▸ **EXERCISE REQUIREMENTS**: The lines from the top of the data down to the line with "Definition maxScopesPerMint : nat := 4." should be repeated exactly, both ends included.

▸ **DATA PROVIDED**:
(* ===== verification/Token.v ===== *)
(** Scoped access tokens (jmaphttp/token.go): a signed payload that names a scope, an
    account and an expiry, and a registry by which a token is revoked.

    Each operation holds the authority's mutex while it touches the registry, so any
    interleaving of requests is a sequence of them. The signature is a parameter, as is the
    order in which Go ranges over a map. *)

From S2P Require Import Prelude Text GoStrings Jmap Json JsonDecode GoEncoding.
From Stdlib Require Import Ascii String.
#[local] Open Scope string_scope.
#[local] Open Scope Z_scope.

Definition ScopePush : string := "push".
Definition ScopeBlob : string := "blob".
Definition tokenTTL : Z := 10 * Minute.
Definition maxTokensPerAccount : nat := 64.
Definition maxScopesPerMint : nat := 4.
Definition maxTokensPerRevoke : nat := 16.
Definition tokenPrefix : string := "mt1".

(** [Time.Unix] of an instant counted from Go's zero time. *)
Definition Unix (t : Z) : Z := t / Second - 62135596800.

Record tokenGrant := mkGrant { tg_account : Z; tg_scope : string; tg_expires : Z }.
Definition zeroGrant : tokenGrant := mkGrant 0 "" 0.
Record tokenAuthority := mkAuthority { grants : gmap string tokenGrant; byAccount : gmap Z (gset string) }.
Definition newTokenAuthority : tokenAuthority := mkAuthority ∅ ∅.

Definition known_scope (scope : string) : bool := String.eqb scope ScopePush || String.eqb scope ScopeBlob.
Definition nonces (a : tokenAuthority) (accountID : Z) : gset string := default ∅ (byAccount a !! accountID).

Section authority.
(** HMAC-SHA256 under the key of the process, and the order of a range over a map. *)
Context (hmac : string -> string) (order : list string -> list string).

Definition tokenCanonical (payload : string) : string := "moov-token-v1" +:+ String "000" payload.
Definition payload_of (scope : string) (accountID expiresUnix : Z) (nonce : string) : string :=
  scope +:+ "|" +:+ FormatInt 10 accountID +:+ "|" +:+ FormatInt 10 expiresUnix +:+ "|" +:+ nonce.
Definition token_of (payload : string) : string :=
  tokenPrefix +:+ "." +:+ b64_encode payload +:+ "." +:+ b64_encode (hmac (tokenCanonical payload)).

Definition parse_payload (payload : string) : option (string * Z * Z * string) :=
  match Split "|" payload with
  | [scope; account; expires; nonce] =>
      accountID ← ParseInt 10 account;
      expiresUnix ← ParseInt 10 expires;
      Some (scope, accountID, expiresUnix, nonce)
  | _ => None
  end.
Definition parseAndAuthenticate (token : string) : option (string * Z * Z * string) :=
  match Split "." token with
  | [prefix; payload; tag] =>
      if negb (String.eqb prefix tokenPrefix) then None
      else
        payloadRaw ← b64_decode payload;
        got ← b64_decode tag;
        if String.eqb got (hmac (tokenCanonical payloadRaw)) then parse_payload payloadRaw else None
  | _ => None
  end.

(** Out of both indexes; an account without tokens has no set. *)
Definition dropLocked (nonce : string) (a : tokenAuthority) : tokenAuthority :=
  let by_account :=
    match grants a !! nonce with
    | Some g =>
        match byAccount a !! tg_account g with
        | Some per =>
            let per := per ∖ {[nonce]} in
            if bool_decide (per = ∅) then delete (tg_account g) (byAccount a) else <[tg_account g := per]> (byAccount a)
        | None => byAccount a
        end
    | None => byAccount a
    end in
  mkAuthority (delete nonce (grants a)) by_account.

Definition pruneLocked (accountID now : Z) (a : tokenAuthority) : tokenAuthority :=
  foldl (fun a nonce =>
    match grants a !! nonce with
    | Some g => if After now (tg_expires g) then dropLocked nonce a else a
    | None => dropLocked nonce a
    end) a (order (elements (nonces a accountID))).

(** The loop of [evictOldestLocked]. *)
Definition older (a : tokenAuthority) (oldest : string * Z) (nonce : string) : string * Z :=
  let g := default zeroGrant (grants a !! nonce) in
  if String.eqb oldest.1 "" || Before (tg_expires g) oldest.2 then (nonce, tg_expires g) else oldest.
Definition evictOldestLocked (accountID : Z) (a : tokenAuthority) : tokenAuthority :=
  let oldest := (foldl (older a) ("", 0) (order (elements (nonces a accountID)))).1 in
  if String.eqb oldest "" then a else dropLocked oldest a.

(** The registry half of [Mint]. *)
Definition register (accountID : Z) (scope nonce : string) (now : Z) (a : tokenAuthority) : tokenAuthority :=
  let a := pruneLocked accountID now a in
  let a := if (maxTokensPerAccount <=? size (nonces a accountID))%nat then evictOldestLocked accountID a else a in
  mkAuthority (<[nonce := mkGrant accountID scope (now + tokenTTL)]> (grants a))
    (<[accountID := {[nonce]} ∪ nonces a accountID]> (byAccount a)).
(** [Mint], given what the random source returned. *)
Definition Mint (accountID : Z) (scope : string) (random : option string) (now : Z) (a : tokenAuthority) :
    tokenAuthority * option string :=
  if negb (known_scope scope) then (a, None)
  else match random with
       | None => (a, None)
       | Some nonceRaw =>
           let nonce := hex_encode nonceRaw in
           (register accountID scope nonce now a,
            Some (token_of (payload_of scope accountID (Unix (now + tokenTTL)) nonce)))
       end.

Definition Verify (token want : string) (now : Z) (a : tokenAuthority) : option Z :=
  match parseAndAuthenticate token with
  | None => None
  | Some (scope, accountID, expiresUnix, nonce) =>
      if negb (String.eqb scope want) then None
      else if expiresUnix <? Unix now then None
      else match grants a !! nonce with
           | Some g => if (tg_account g =? accountID) && String.eqb (tg_scope g) scope then Some accountID else None
           | None => None
           end
  end.

Definition Revoke (token : string) (accountID : Z) (a : tokenAuthority) : tokenAuthority :=
  match parseAndAuthenticate token with
  | Some (_, tokenAccount, _, nonce) => if tokenAccount =? accountID then dropLocked nonce a else a
  | None => a
  end.
Definition RevokeAccount (accountID : Z) (a : tokenAuthority) : tokenAuthority :=
  mkAuthority (foldl (fun m nonce => delete nonce m) (grants a) (order (elements (nonces a accountID))))
    (delete accountID (byAccount a)).
(* ===== verification/Auth.v ===== *)
(** Sign-in (jmaphttp/auth.go, authcache.go, lockout.go): Basic credentials are checked by a
    login at the mail server, good ones are remembered for a while, and failures are
    throttled per client and account and, by a bucket of tokens, over all clients.

    Requests run concurrently. Each step of the machine is one critical section of the
    code (a mutex is held from its first to its last access), and a history is any sequence
    of steps of any requests. [Authenticate] is one request that nothing interleaves.

    The bucket counts in float64; here it counts exactly, in parts of which [window] make a
    token. *)

From S2P Require Import Prelude Text GoStrings Json GoEncoding.
From Stdlib Require Import Ascii String.
#[local] Open Scope string_scope.
#[local] Open Scope Z_scope.

(** ** The failed-attempt limiter *)

Record lockoutEntry := mkEntry { failures : Z; until : Z; touched : Z }.
Record lockoutTable := mkLockout { entries : gmap string lockoutEntry; tokens : Z; lastRefill : Z }.
Record AuthConfig := mkAuthConfig {
  CacheTTL : Z; LockoutBase : Z; LockoutMax : Z; GlobalFailureBudget : Z; GlobalFailureWindow : Z
}.
Definition DefaultAuthCacheTTL : Z := 10 * Minute.
Definition DefaultLockoutBase : Z := 5 * Second.
Definition DefaultLockoutMax : Z := 30 * Minute.
Definition DefaultGlobalFailureBudget : Z := 20.
Definition DefaultGlobalFailureWindow : Z := 10 * Minute.
(** The defaults of [NewAuthenticator]. *)
Definition or_default (v d : Z) : Z := if v <=? 0 then d else v.
Definition withDefaults (c : AuthConfig) : AuthConfig :=
  mkAuthConfig (or_default (CacheTTL c) DefaultAuthCacheTTL) (or_default (LockoutBase c) DefaultLockoutBase)
    (or_default (LockoutMax c) DefaultLockoutMax) (or_default (GlobalFailureBudget c) DefaultGlobalFailureBudget)
    (or_default (GlobalFailureWindow c) DefaultGlobalFailureWindow).

Definition pruneThreshold : nat := 4096.
Definition pruneIdle : Z := Hour.

Section limiter.
Context (cfg : AuthConfig).

Definition capacity : Z := GlobalFailureBudget cfg * GlobalFailureWindow cfg.
Definition newLockoutTable (now : Z) : lockoutTable := mkLockout ∅ capacity now.

Definition lockedFor (key : string) (now : Z) (t : lockoutTable) : Z :=
  match entries t !! key with
  | None => 0
  | Some e => let wait := Sub (until e) now in if 0 <? wait then wait else 0
  end.

Definition stale (now : Z) (e : lockoutEntry) : bool := After now (until e) && (pruneIdle <? Sub now (touched e)).
Definition maybePrune (now : Z) (m : gmap string lockoutEntry) : gmap string lockoutEntry :=
  if (size m <? pruneThreshold)%nat then m else filter (fun kv => stale now kv.2 = false) m.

▸ **ANSWER**:
(* ===== verification/Token.v ===== *)
(** Scoped access tokens (jmaphttp/token.go): a signed payload that names a scope, an
    account and an expiry, and a registry by which a token is revoked.

    Each operation holds the authority's mutex while it touches the registry, so any
    interleaving of requests is a sequence of them. The signature is a parameter, as is the
    order in which Go ranges over a map. *)

From S2P Require Import Prelude Text GoStrings Jmap Json JsonDecode GoEncoding.
From Stdlib Require Import Ascii String.
#[local] Open Scope string_scope.
#[local] Open Scope Z_scope.

Definition ScopePush : string := "push".
Definition ScopeBlob : string := "blob".
Definition tokenTTL : Z := 10 * Minute.
Definition maxTokensPerAccount : nat := 64.
Definition maxScopesPerMint : nat := 4.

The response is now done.